(Items listed in a dataset)
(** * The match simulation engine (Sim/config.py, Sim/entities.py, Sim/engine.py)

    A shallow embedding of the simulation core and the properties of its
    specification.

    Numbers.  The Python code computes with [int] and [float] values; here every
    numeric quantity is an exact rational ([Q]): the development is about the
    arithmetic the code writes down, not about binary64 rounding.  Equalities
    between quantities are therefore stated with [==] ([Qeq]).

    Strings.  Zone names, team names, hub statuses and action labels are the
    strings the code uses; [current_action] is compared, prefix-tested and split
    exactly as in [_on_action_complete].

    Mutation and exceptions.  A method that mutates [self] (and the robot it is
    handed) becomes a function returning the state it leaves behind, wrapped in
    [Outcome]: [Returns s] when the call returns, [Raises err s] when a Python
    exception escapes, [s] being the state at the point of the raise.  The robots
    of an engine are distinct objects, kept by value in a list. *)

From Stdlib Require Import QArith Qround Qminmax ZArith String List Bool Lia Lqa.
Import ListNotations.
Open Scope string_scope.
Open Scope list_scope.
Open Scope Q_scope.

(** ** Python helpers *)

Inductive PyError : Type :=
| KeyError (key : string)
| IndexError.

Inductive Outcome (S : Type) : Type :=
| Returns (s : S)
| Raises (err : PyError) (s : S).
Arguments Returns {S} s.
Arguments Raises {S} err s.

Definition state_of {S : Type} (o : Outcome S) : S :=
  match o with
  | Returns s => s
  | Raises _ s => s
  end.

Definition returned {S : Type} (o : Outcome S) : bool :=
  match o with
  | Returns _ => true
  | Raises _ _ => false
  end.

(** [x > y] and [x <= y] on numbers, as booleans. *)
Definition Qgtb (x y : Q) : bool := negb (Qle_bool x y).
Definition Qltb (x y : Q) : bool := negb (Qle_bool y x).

**YOUR OBJECTIVE:**
Quote the data above verbatim from its first line to the line that includes "between quantities are", with both boundary lines retained.

**FINISHED TASK:**
(** * The match simulation engine (Sim/config.py, Sim/entities.py, Sim/engine.py)

    A shallow embedding of the simulation core and the properties of its
    specification.

    Numbers.  The Python code computes with [int] and [float] values; here every
    numeric quantity is an exact rational ([Q]): the development is about the
    arithmetic the code writes down, not about binary64 rounding.  Equalities
    between quantities are therefore stated with [==] ([Qeq]).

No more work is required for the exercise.